# Looking for Feedback on Volkl AC40



## andyzee (Jan 19, 2008)

Anyone have any experience with these? 
How do they compare to a narrower ski with regards to your form? 
Do they force you into a wider stance? 
Are they a good carver?

My friend is considering these and although he's a good skier and has skied since he was a kid, he hasn't really skied much in the last 10-15 years. I warned him that these are midfats, which is fine, but it may force him to ski a style he's not used to.


----------



## Hawkshot99 (Jan 19, 2008)

I will try and demo them tomorrow, and report back.


----------



## riverc0il (Jan 19, 2008)

You ask are they a good carver. Is the friend in question looking for a good carving ski? If skiing groomers is on tap for more than 60-70% of the time, there are better skis. AC40 can lay down a good arc. Not a groomer ripper but better than most mid-fats on the hard pack, that is for sure. Not skiing much in the last 10-15 years suggests not a high skill set so not sure if such a high performance ski would be needed. Also, unless the girth is needed, the 30 would probably be more than adequate. I haven't skied that model since the 724 PRO, so I imagine that the line has had enough changes to make my experience less than direct, but not a ski I would recommend to someone that doesn't have many days on the slopes since the parabolic design came into its own.


----------



## andyzee (Jan 19, 2008)

Hawkshot99 said:


> I will try and demo them tomorrow, and report back.


 
Thanks



riverc0il said:


> You ask are they a good carver. Is the friend in question looking for a good carving ski? If skiing groomers is on tap for more than 60-70% of the time, there are better skis. AC40 can lay down a good arc. Not a groomer ripper but better than most mid-fats on the hard pack, that is for sure. Not skiing much in the last 10-15 years suggests not a high skill set so not sure if such a high performance ski would be needed. Also, unless the girth is needed, the 30 would probably be more than adequate. I haven't skied that model since the 724 PRO, so I imagine that the line has had enough changes to make my experience less than direct, but not a ski I would recommend to someone that doesn't have many days on the slopes since the parabolic design came into its own.


 
I ask if it's a good carver because from speaking with my friend, I believe that would suit him best.


----------



## bigbog (Jan 21, 2008)

*...and...*

...Coming from a friend at a local shop who bought the 06/07 ski, its shovel is pretty firm...(fwiw)...


----------



## Hawkshot99 (Jan 21, 2008)

Hawkshot99 said:


> I will try and demo them tomorrow, and report back.

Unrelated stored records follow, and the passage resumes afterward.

Lemma update_k_n_advances_only_its_nonce_witness :
  let cfg := demo_cfg true false initial_block_size in
  let w := started_world in
  engine (hear w) = engine (HearState_new cfg demo_lib false 4 8388608)
  /\ _k_n_map (hear w) !! MPI_COMM_WORLD = Some 0%nat
  /\ _k_n_storage (hear w) !! 0%nat = Some 1001
  /\ exists w',
       update_k_n MPI_COMM_WORLD w = Ret tt w'
       /\ K_n (hear w') MPI_COMM_WORLD = Some (demo_prf 1001)
       /\ _k_s_storage (hear w') = [[1000]].
Proof.
  intros cfg w.
  assert (H1 : engine (hear w)
               = engine (HearState_new cfg demo_lib false 4 8388608))
    by reflexivity.
  assert (H2 : _k_n_map (hear w) !! MPI_COMM_WORLD = Some 0%nat)
    by (vm_compute; reflexivity).
  assert (H3 : _k_n_storage (hear w) !! 0%nat = Some 1001)
    by (vm_compute; reflexivity).
  split; [exact H1|]. split; [exact H2|]. split; [exact H3|].
  destruct (update_k_n_advances_only_its_nonce cfg demo_lib false 4%nat
              8388608 MPI_COMM_WORLD w 0%nat 1001 H1 H2 H3)
    as (w' & Hrun & HK & _ & _ & _ & Hks & _).
  exists w'. split; [exact Hrun|]. split; [exact HK|exact Hks].
Defined.

Lemma insert_new_comm_duplicate_aborts_witness :
  0 <= comm_rank_of (demo_env 1 0) demo_comm
    < comm_size_of (demo_env 1 0) demo_comm
  /\ is_Some (_k_s_map (hear (demo_world [])) !! demo_comm)
  /\ (run solo_oracle 0
        (insert_new_comm (demo_env 1 0) demo_comm (demo_world []))).1
     = Stopped AssertionFailed.
Proof.
  assert (H1 : 0 <= comm_rank_of (demo_env 1 0) demo_comm
                 < comm_size_of (demo_env 1 0) demo_comm) by (simpl; lia).
  assert (H2 : is_Some (_k_s_map (hear (demo_world [])) !! demo_comm))
    by (exists 0%nat; reflexivity).
  split; [exact H1|]. split; [exact H2|].
  exact (insert_new_comm_duplicate_aborts (demo_env 1 0) demo_comm
           (demo_world []) solo_oracle 0%nat H1 H2).
Defined.

Lemma insert_new_comm_registers_witness :
  (0 < 2)%nat
  /\ (forall r, (r < 2)%nat ->
        comm_size_of (demo_env 2 (Z.of_nat r)) demo_comm = Z.of_nat 2
        /\ comm_rank_of (demo_env 2 (Z.of_nat r)) demo_comm = Z.of_nat r
        /\ _k_s_map (hear blank_world) !! demo_comm = None
        /\ _k_n_map (hear blank_world) !! demo_comm = None)
  /\ exists res,
       run_ranks no_other 2 []
         ((fun r => insert_new_comm (demo_env 2 (Z.of_nat r)) demo_comm
                      blank_world) <$> seq 0 2)
       = Some res
       /\ forall r, (r < 2)%nat ->
            exists x, res !! r = Some x
              /\ x.1 = Returned MPI_SUCCESS
              /\ K_s (hear x.2) demo_comm = Some [1000; 2000]
              /\ K_n (hear x.2) demo_comm = Some 1001.
Proof.
  assert (H1 : (0 < 2)%nat) by lia.
  assert (H2 : forall r, (r < 2)%nat ->
            comm_size_of (demo_env 2 (Z.of_nat r)) demo_comm = Z.of_nat 2
            /\ comm_rank_of (demo_env 2 (Z.of_nat r)) demo_comm = Z.of_nat r
            /\ _k_s_map (hear blank_world) !! demo_comm = None
            /\ _k_n_map (hear blank_world) !! demo_comm = None).
  { intros r Hr. repeat split; reflexivity. }
  split; [exact H1|]. split; [exact H2|].
  destruct (insert_new_comm_registers no_other 2 demo_comm
              (fun r => demo_env 2 (Z.of_nat r)) (fun _ => blank_world)
              H1 H2) as [Hrun _].
  destruct (Hrun 2%nat (le_n 2)) as (res & Hres & _ & Hall).
  exists res. split; [exact Hres|].
  intros r Hr. destruct (Hall r Hr) as (x & Hx & Hout & HKs & _ & _ & HKn).
  exists x. split; [exact Hx|]. split; [exact Hout|].
  split; [exact HKs|exact HKn].
Defined.

Lemma MPI_Allreduce_advances_nonce_once_witness :
  (MPI_SUM = MPI_SUM \/ MPI_SUM = MPI_PROD)
  /\ (MPI_INT = MPI_INT \/ MPI_INT = MPI_FLOAT)
  /\ _k_n_map (hear (demo_world [0; 1]%nat)) !! demo_comm = Some 0%nat
  /\ _k_n_storage (hear (demo_world [0; 1]%nat)) !! 0%nat = Some 1001
  /\ exists evs,
       log (run solo_oracle 0
              (MPI_Allreduce (demo_cfg true true 3) (demo_env 1 0) demo_frame
                 [1; 2; 3; 4] [0; 0; 0; 0] 4 MPI_INT MPI_SUM demo_comm
                 (demo_world [0; 1]%nat))).2
       = EvAdvance demo_comm 1001 (demo_prf 1001) :: evs
       /\ Forall (after_advance (demo_prf 1001)) evs.
Proof.
  split; [by left|]. split; [by left|].
  split; [reflexivity|]. split; [reflexivity|].
  destruct (MPI_Allreduce_advances_nonce_once (demo_cfg true true 3)
              (demo_env 1 0) demo_frame [1; 2; 3; 4] [0; 0; 0; 0] 4 MPI_INT
              MPI_SUM demo_comm (demo_world [0; 1]%nat) 0%nat 1001
              solo_oracle 0%nat (or_introl eq_refl) (or_introl eq_refl)
              eq_refl eq_refl) as (evs & Hlog & Hev & _).
  exists evs. split; [exact Hlog|exact Hev].
Defined.

Lemma MPI_Allreduce_propagates_reduce_error_witness :
  let w := demo_world [0; 1]%nat in
  let c := PMPI_Iallreduce
             (masked_block demo_prf [1000; 2000] (demo_prf 1001) 1
                [1; 2; 3; 4] 0 0 3)
             3 MPI_INT MPI_SUM demo_comm in
  let r := {| r_code := 5; r_data := [] |} in
  let evs := [EvAdvance demo_comm 1001 (demo_prf 1001); EvAcquire (Slab 0);
              EvEncrypt MPI_INT MPI_SUM 3 (demo_prf 1001); EvMPL c r;
              EvRelease (Slab 0)] in
  let res := run failing_oracle 0
               (MPI_Allreduce (demo_cfg true true 3) (demo_env 1 0) demo_frame
                  [1; 2; 3; 4] [0; 0; 0; 0] 4 MPI_INT MPI_SUM demo_comm w) in
  log res.2 = log w ++ evs
  /\ EvMPL c r ∈ evs
  /\ is_reduce c = true
  /\ r_code r <> MPI_SUCCESS
  /\ (exists recvbuf', res.1 = Returned (5, recvbuf'))
  /\ balanced w res.2.
Proof.
  intros w c r evs res.
  assert (H1 : log res.2 = log w ++ evs) by (vm_compute; reflexivity).
  assert (H2 : EvMPL c r ∈ evs).
  { unfold evs. do 3 apply list_elem_of_further. apply list_elem_of_here. }
  assert (H3 : is_reduce c = true) by reflexivity.
  assert (H4 : r_code r <> MPI_SUCCESS) by (by vm_compute).
  split; [exact H1|]. split; [exact H2|]. split; [exact H3|].
  split; [exact H4|].
  exact (MPI_Allreduce_propagates_reduce_error (demo_cfg true true 3)
           (demo_env 1 0) demo_frame [1; 2; 3; 4] [0; 0; 0; 0] 4 MPI_INT
           MPI_SUM demo_comm w failing_oracle 0%nat evs c r
           (or_introl eq_refl) (or_introl eq_refl) H1 H2 H3 H4).
Defined.
(** X20.  [normalizeSchemaNode] always gives a schema; the analysis of
    [analyzeConfigSchema] lacks one only when the raw schema is not an
    object, and then the root is reported. *)
Theorem analysis_has_schema :
  (∀ s path, is_Some (schema (normalizeSchemaNode s path)))
  ∧ (∀ raw, schema (analyzeConfigSchema raw) = None
            ↔ raw = None)
  ∧ unsupportedPaths (analyzeConfigSchema None) = ["<root>"].
Proof.
  assert (∀ s path, is_Some (schema (normalizeSchemaNode s path))) as Hschema.
  { induction s as [s IH] using JsonSchema_children_ind. intros path.
    destruct (unionVariants s) as [variants|] eqn:Hu.
    - destruct (normalizeSchemaNode_union_cases s path _ Hu)
        as [[N ->]|[(X & HX & ->)| ->]]; [by eexists| |by eexists].
      cbn [schema]. rewrite Forall_forall in IH.
      destruct (IH X (unionVariants_children _ _ _ Hu HX) path) as [N ->].
      by eexists.
    - destruct (normalizeSchemaNode_plain s path Hu) as (N & -> & _).
      by eexists. }
  split; [done|]. split; [|done].
  intros [s|]; simpl; [|done]. split; [|done].
  intros Hnone. destruct (Hschema s []) as [N HN]. congruence.
Qed.

(** X21.  No path is reported twice. *)
Theorem unsupportedPaths_NoDup s path :
  NoDup (unsupportedPaths (normalizeSchemaNode s path)).
Proof.
  revert path. induction s as [s IH] using JsonSchema_children_ind.
  intros path. destruct (unionVariants s) as [variants|] eqn:Hu.
  - destruct (normalizeSchemaNode_union_cases s path _ Hu)
      as [[N ->]|[(X & HX & ->)| ->]]; cbn [unsupportedPaths].
    + constructor.
    + rewrite Forall_forall in IH.
      apply IH. by eapply unionVariants_children.
    + apply NoDup_singleton.
  - destruct (normalizeSchemaNode_plain s path Hu) as (N & -> & _).
    apply NoDup_dedupe_eqb.
Qed.

Lemma elem_of_concat_props {B : Type} (f : string → JsonSchema → list B)
    (props : list (string * JsonSchema)) x :
  x ∈ concat (map (λ '(key, child), f key child) props)
  ↔ ∃ key child, (key, child) ∈ props ∧ x ∈ f key child.
Proof.
  induction props as [|[k c] props IH]; simpl.
  - split; [by intros ?%elem_of_nil|]. by intros (? & ? & ?%elem_of_nil & _).
  - rewrite elem_of_app, IH. split.
    + intros [Hx|(key & child & Hin & Hx)].
      * exists k, c. split; [left|done].
      * exists key, child. split; [by right|done].
    + intros (key & child & Hin & Hx).
      apply elem_of_cons in Hin as [[= -> ->]|Hin]; [by left|].
      right. by exists key, child.
Qed.

Lemma property_children s key child :
  (key, child) ∈ default [] (s_properties s) → child ∈ children s.
Proof.
  intros Hin. unfold children. apply elem_of_app. left.
  destruct (s_properties s) as [props|]; [|by apply elem_of_nil in Hin].
  apply list_elem_of_fmap. by exists (key, child).
Qed.

Lemma extra_children s extra :
  s_additionalProperties s = Some (inl extra) → extra ∈ children s.
Proof.
  intros Hextra. unfold children. rewrite Hextra, !elem_of_app.
  right. right. left. left.
Qed.
Ltac run_in H :=
  cbv beta iota zeta delta
    [initializeJVMTI JNI_OnLoad Agent_OnLoad report_usage
     bind ret emit fprintf read_globals write_globals assert
     through_jvmti load_callbacks store_callbacks store_slot
     memset_callbacks_0 call_GetEnv call_GetCapabilities
     call_AddCapabilities call_SetEventCallbacks
     call_SetEventNotificationMode parse_options_and_extract_params
     set_jvmti set_jvmti_callbacks set_jvmti_callbacks_static] in H;
  reduce_in H.

Ltac no_pending_call l :=
  lazymatch l with
  | context [GetEnv _ _ _] => fail
  | context [GetCapabilities _ _] => fail
  | context [AddCapabilities _ _ _] => fail
  | context [SetEventCallbacks _ _ _] => fail
  | context [SetEventNotificationMode _ _ _ _] => fail
  | _ => idtac
  end.

Ltac name_answer H :=
  match type of H with
  | context [GetEnv ?j ?l ?v] =>
      no_pending_call l;
      let penv := fresh "penv" in
      let E := fresh "HGetEnv" in
      remember (GetEnv j l v) as penv eqn:E; symmetry in E;
      change (answered (GetEnv j l v) penv) in E
  | context [GetCapabilities ?j ?l] =>
      no_pending_call l;
      let e := fresh "err" in
      let c := fresh "capas" in
      let E := fresh "HGetCapabilities" in
      destruct (GetCapabilities j l) as [e c] eqn:E
  | context [AddCapabilities ?j ?l ?c] =>
      no_pending_call l;
      let e := fresh "err" in
      let E := fresh "HAddCapabilities" in
      remember (AddCapabilities j l c) as e eqn:E; symmetry in E;
      change (answered (AddCapabilities j l c) e) in E
  | context [SetEventCallbacks ?j ?l ?t] =>
      no_pending_call l;
      let e := fresh "res" in
      let E := fresh "HSetEventCallbacks" in
      remember (SetEventCallbacks j l t) as e eqn:E; symmetry in E;
      change (answered (SetEventCallbacks j l t) e) in E
  | context [SetEventNotificationMode ?j ?l ?m ?ev] =>
      no_pending_call l;
      let e := fresh "res" in
      let E := fresh "HSetEventNotificationMode" in
      remember (SetEventNotificationMode j l m ev) as e eqn:E; symmetry in E;
      change (answered (SetEventNotificationMode j l m ev) e) in E
  end; reduce_in H.

Ltac innermost t k :=
  lazymatch t with
  | match ?x with _ => _ end => innermost x k
  | ?f ?x =>
      lazymatch f with
      | match _ with _ => _ end => innermost f k
      | _ => k t
      end
  | _ => k t
  end.

Ltac case_run H :=
  lazymatch type of H with
  | _ = ?t =>
      innermost t ltac:(fun x =>
        lazymatch x with
        | Returned _ _ => fail
        | AssertionFailed _ => fail
        | NullDereference _ => fail
        | _ => revert H; destruct x eqn:?; intro H
        end)
  end; reduce_in H.

Ltac step_run H := first [name_answer H | case_run H].

Ltac finish_run H :=
  rewrite H; cbn [final mem log has_returned];
  rewrite <- ?app_assoc; cbn [app].

Ltac each_cut E :=
  apply cuts_complete in E; cbn [cuts map fst snd] in E;
  simpl In in E;
  repeat (destruct E as [E|E]; [inversion E; clear E; subst|]);
  try contradiction.

(** ** C strings *)

Example strlen_5500 : strlen "5500" = 4%nat.
Proof. reflexivity. Qed.

Example strlen_stops_at_NUL :
  strlen (String "a" (String zero (String "b" EmptyString))) = 1%nat.
Proof. reflexivity. Qed.

Example strpbrk_5500 : strpbrk "5500" "," = None.
Proof. reflexivity. Qed.

Example strpbrk_finds_the_first_comma :
  strpbrk "/home/me/server,5500,extra" "," = Some ",5500,extra".
Proof. reflexivity. Qed.

Example percent_d_98 : percent_d 98 = "98".
Proof. reflexivity. Qed.

Example percent_d_minus_1 : percent_d (-1) = "-1".
Proof. reflexivity. Qed.

Lemma strlen_positive s :
  percent_s s <> EmptyString -> (0 <? strlen s)%nat = true.
Proof.
  destruct s as [|c s]; simpl; [congruence|].
  destruct (is_NUL c); [congruence|reflexivity].
Qed.

Lemma strlen_empty s :
  percent_s s = EmptyString -> (0 <? strlen s)%nat = false.
Proof.
  destruct s as [|c s]; simpl; [reflexivity|].
  destruct (is_NUL c); [reflexivity|discriminate].
Qed.

Lemma accepts_comma c : accepts "," c = Ascii.eqb comma c.
Proof.
  change (accepts "," c) with (if Ascii.eqb comma c then true else false).
  now destruct (Ascii.eqb comma c).
Qed.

Sorry they were demoed out all day.  Customers get first dibs for some reason.....:wink::uzi:


----------



## andyzee (Jan 21, 2008)

Hawkshot99 said:


> Sorry they were demoed out all day. Customers get first dibs for some reason.....:wink::uzi:


 
No problem, talked my friend into getting a pair of 2005/2006 K2 Crossfires, brand new for $270. I figured this would be a far better ski for someone that is getting back into skiing after 10+ years. I told him that if he gets back into it, then he may want to consider something in the AC40 category as a second ski later on. Plus, he'd proabably get a better deal on them at the end of the season. But thanks for offering to demo and get back to us.


----------



## Paul (Jan 21, 2008)

andyzee said:


> No problem, talked my friend into getting a pair of 2005/2006 K2 Crossfires, brand new for $270. I figured this would be a far better ski for someone that is getting back into skiing after 10+ years. I told him that if he gets back into it, then he may want to consider something in the AC40 category as a second ski later on. Plus, he'd proabably get a better deal on them at the end of the season. But thanks for offering to demo and get back to us.



I think that's an overall better choice. And damn good price to boot!


----------



## andyzee (Jan 21, 2008)

Paul said:


> I think that's an overall better choice. And damn good price to boot!


 
Yeah, he was interested in the AC40s because of reviews he read. But, he's been away from skiing too long to realize the difference is skis now.


----------



## Mildcat (Jan 22, 2008)

andyzee said:


> No problem, talked my friend into getting a pair of 2005/2006 K2 Crossfires, brand new for $270. I figured this would be a far better ski for someone that is getting back into skiing after 10+ years. I told him that if he gets back into it, then he may want to consider something in the AC40 category as a second ski later on. Plus, he'd proabably get a better deal on them at the end of the season. But thanks for offering to demo and get back to us.



I love my crossfires. Great edge hold on hard pack and good in the bumps even if I suck in the bumps. Not bad in some (but not too much) fresh Pow. Not bad in crud but more work than AC4's. Great price.


----------



## highpeaksdrifter (Jan 22, 2008)

IMO the best place to find reviews is at EpicSki http://forums.epicski.com/forumdisplay.php?f=12

You can usually find a couple threads on just about any ski you need info on. Once you're there just use search to find what you need.


----------